Impact on victims of rape

The law, which limits child tax credits to 2 children per family unless the mother can prove she conceived the 3rd child through rape, shows a breath-taking lack of understanding of sexual violence and callous disregard for the wellbeing of victims.

Speaking about the ‘rape clause’, CEO of Women’s Aid Federation NI Jan Melia said

This policy is tone deaf to the reality of sexual violence. Many victims take years before they are ready to open up and talk about sexual violence that they’ve suffered. Forcing them to do so before they’re ready, in order to access welfare, is profoundly cruel. Forced disclosure can exacerbate PTSD and mental health issues related to sexual assault, and will heighten the sense of shame and isolation felt by victims.

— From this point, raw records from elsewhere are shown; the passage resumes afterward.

Lemma table_register_run me tid index :
  0 < me -> me <> lk_tid (ht_lock h) -> 0 <= index < 2 ^ 31 -> m !! tid = None ->
  exists r h', DYNINSTregisterThread me tid index h = Ret (r, h') /\ htab_ok h' /\
    ((r = me /\ represents h' (<[tid := index]> m) /\ ht_num_free h' = s32 (ht_num_free h - 1)) \/
     (r = 0 /\ h' = unlocked h /\ forall k, (k < Z.to_nat (ht_size h))%nat -> exists t i, live h k t i)).
Proof.
  intros Hme Hlk Hix Hnew. unfold DYNINSTregisterThread. rewrite (proj2 (Z.eqb_neq me 0)) by lia.
  rewrite (bind_ret _ _ _ _ _ (lock_run h OK me Hlk)). change (0 =? DYNINST_DEAD_LOCK) with false. cbv iota.
  erewrite bind_ret by reflexivity. set (h1 := with_lock h _).
  destruct (probe_spec h OK me (is_free h1)) as (r & E & Hr); [lia| |].
  { intros i Hi. destruct (is_free_spec h OK (mk_lock 1 me) i Hi) as (b & Eb & _). eauto. }
  change (probe h1) with (probe h). rewrite E. destruct r as [i|].
  - destruct Hr as [Hi Et]. destruct (is_free_spec h OK (mk_lock 1 me) i Hi) as (b & Eb & Hb).
    fold h1 in Eb. rewrite Eb in Et. injection Et as ->.
    do 2 (erewrite bind_ret by reflexivity). do 2 eexists. split; [reflexivity|].
    destruct (fill_slot (Z.to_nat i) tid index (s32 (ht_num_free h - 1)) (mk_lock 0 DYNINST_INITIAL_LOCK_PID))
      as [HOK HR]; [lia|by apply Hb|done|done|done|]. rewrite Z2Nat.id in HOK, HR by lia.
    split; [exact HOK|]. left. by split_and!.
  - do 1 (erewrite bind_ret by reflexivity). exists 0, (unlocked h). split; [reflexivity|].
    split; [destruct OK; by split|]. right. split_and!; try done. intros k Hk.
    destruct (is_free_spec h OK (mk_lock 1 me) (Z.of_nat k) ltac:(lia)) as (b & Eb & Hb). fold h1 in Eb.
    rewrite (Hr (Z.of_nat k)) in Eb by lia. injection Eb as <-. rewrite Nat2Z.id in Hb.
    destruct (lookup_lt_is_Some_2 (ht_indices h) k) as [x Hx]; [rewrite (ok_indices _ OK); lia|].
    destruct (lookup_lt_is_Some_2 (ht_tids h) k) as [t Ht]; [rewrite (ok_tids _ OK); lia|].
    exists t, x. split_and!; try done. intros ->. by assert (false = true) by (by apply Hb).
Qed.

We already live in a culture where women are not believed when they report sexual assault. This policy will only magnify the worry that rape victims have about being told that they are lying about what’s happened to them.”

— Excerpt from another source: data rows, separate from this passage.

Lemma boundsCheck_correct_witness :
  DYNINST_boundsCheck 0x20000000 (flatten [(10, 20); (20, 25); (40, 50)]) 6 24 = Ret true.
Proof.
  refine (boundsCheck_correct 0x20000000 [(10, 20); (20, 25); (40, 50)] 24 _ _ _); [|lia|simpl; lia].
  intros [|[|[|i]]] [|[|[|j]]] b c Hij Hb Hc; simpl in *; simplify_eq; simpl; split; try lia.
Defined.

(** ** The search for a trap *)
Section TrapTheory.
Context (tt : nat -> trap_state) (s : trap_state) (T : nat).
(** From access [T] on, nobody writes the table. *)
Hypothesis Hquiet : forall t, (T <= t)%nat -> tt t = s.

Lemma tt_get_run {A} (f : trap_state -> A) t : (T <= t)%nat -> tt_get tt f t = Ret (f s, S t).
Proof. intros Ht. unfold tt_get. by rewrite Hquiet. Qed.

Lemma tt_entry_run k e t : (T <= t)%nat -> tt_table s !! k = Some e -> tt_entry tt (Z.of_nat k) t = Ret (e, S t).
Proof. intros Ht He. unfold tt_entry. by rewrite Hquiet, at_slot_nat, He. Qed.

(** The target the table gives for [source]. *)
Definition trap_target (l : list trapMapping_t) (source target : Z) : Prop :=
  (exists e, e ∈ l /\ tr_source e = source /\ tr_target e = target) \/
  (target = NULL /\ forall e, e ∈ l -> tr_source e <> source).

Lemma trap_lsearch_run n source (i : nat) t :
  (T <= t)%nat -> tt_used s = Z.of_nat (length (tt_table s)) -> tt_used s < 2 ^ 32 -> (i <= length (tt_table s))%nat ->
  (length (tt_table s) - i < n)%nat ->
  (forall k e, (k < i)%nat -> tt_table s !! k = Some e -> tr_source e <> source) ->
  exists v t', trap_lsearch tt n source (Z.of_nat i) t = Ret (v, t') /\ (t < t')%nat /\ trap_target (tt_table s) source v.
Proof.
  intros Ht Hused Hsz. revert i t Ht. induction n as [|n IH]; intros i t Ht Hi Hn Hseen; [lia|]. simpl.
  rewrite (bind_ret _ _ _ _ _ (tt_get_run _ _ Ht)). destruct (Z.of_nat i <? tt_used s) eqn:E; zbool.
  - destruct (lookup_lt_is_Some_2 (tt_table s) i) as [e He]; [lia|].
    rewrite (bind_ret _ _ _ _ _ (tt_entry_run i e (S t) ltac:(lia) He)).
    destruct (tr_source e =? source) eqn:Es; zbool.
    + rewrite (bind_ret _ _ _ _ _ (tt_entry_run i e (S (S t)) ltac:(lia) He)).
      do 2 eexists. split; [reflexivity|]. split; [lia|]. left. exists e. split_and!; try done. by eapply list_elem_of_lookup_2.
    + rewrite uwrap_id by (unfold urange; lia). replace (Z.of_nat i + 1) with (Z.of_nat (S i)) by lia.
      destruct (IH (S i) (S (S t))) as (v & t' & E' & ? & ?); [lia|lia|lia| |].
      { intros k e' Hk He'. destruct (decide (k = i)) as [->|]; [congruence|]. apply (Hseen k); [lia|done]. }
      exists v, t'. split_and!; try done. lia.
  - do 2 eexists. split; [reflexivity|]. split; [lia|]. right. split; [done|].
    intros e (k & Hk)%list_elem_of_lookup. apply (Hseen k); [|done]. apply lookup_lt_Some in Hk. lia.
Qed.

Definition traps_sorted (l : list trapMapping_t) : Prop :=
  forall i j a b, (i < j)%nat -> l !! i = Some a -> l !! j = Some b -> tr_source a < tr_source b.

The ‘rape clause’ also fails to understand that much sexual violence occurs within domestic abuse relationships. Many women in abusive relationships experience rape as a daily part of their lives. Rape in this context is often more difficult to prove and more difficult to disclose.

Other forms of domestic abuse, such as restricting a woman’s access to contraception, and decisions to acquiesce to sex in order to protect oneself from physical violence, further complicate this issue. For many women, the choice of whether or not to have children is out of their hands.

Impact on children

This law puts women in an unconscionable position of choosing between poverty and stigmatising their child as a ‘rape child’. Women who rely on child tax credits to put food in their children’s mouths will be faced with a Sophie’s Choice of either re-living their trauma and stigmatising their child, or being further impoverished. No mother should be placed in this position. In Northern Ireland, which has a relatively small population, it may be especially difficult to protect women and children from being identified as rape victims and children of rape.

Impact on Northern Ireland

Unlike the rest of the UK, all disclosure of serious crimes must be reported to police. This aspect of our legal system remains in place since the Troubles, under Section 5(1) of the Criminal Law Act. Therefore any woman who applied for this exemption should expect to have the case reported to the police. Many women do not want to engage with the criminal justice system, or report someone that they are in a relationship with to police. They should not be forced to do so to access welfare.

In Northern Ireland, this law will have particularly devastating impact on women, as abortion is not available legally except under extremely limited circumstances. This policy will therefore doubly penalise poor women, who can neither afford to travel abroad to access abortion nor afford to lose their child tax credits. They may be forced into a choice between having a child and being forced further into poverty, or procuring medical abortion pills and risking up to life imprisonment. This amounts to criminalisation of poverty.

For these reasons, Women’s Aid Federation Northern Ireland is joining with our sister organisations across the UK, and the wider women’s and children’s sector, to call on the government to scrap the 2-child tax credit rule and the rape clause.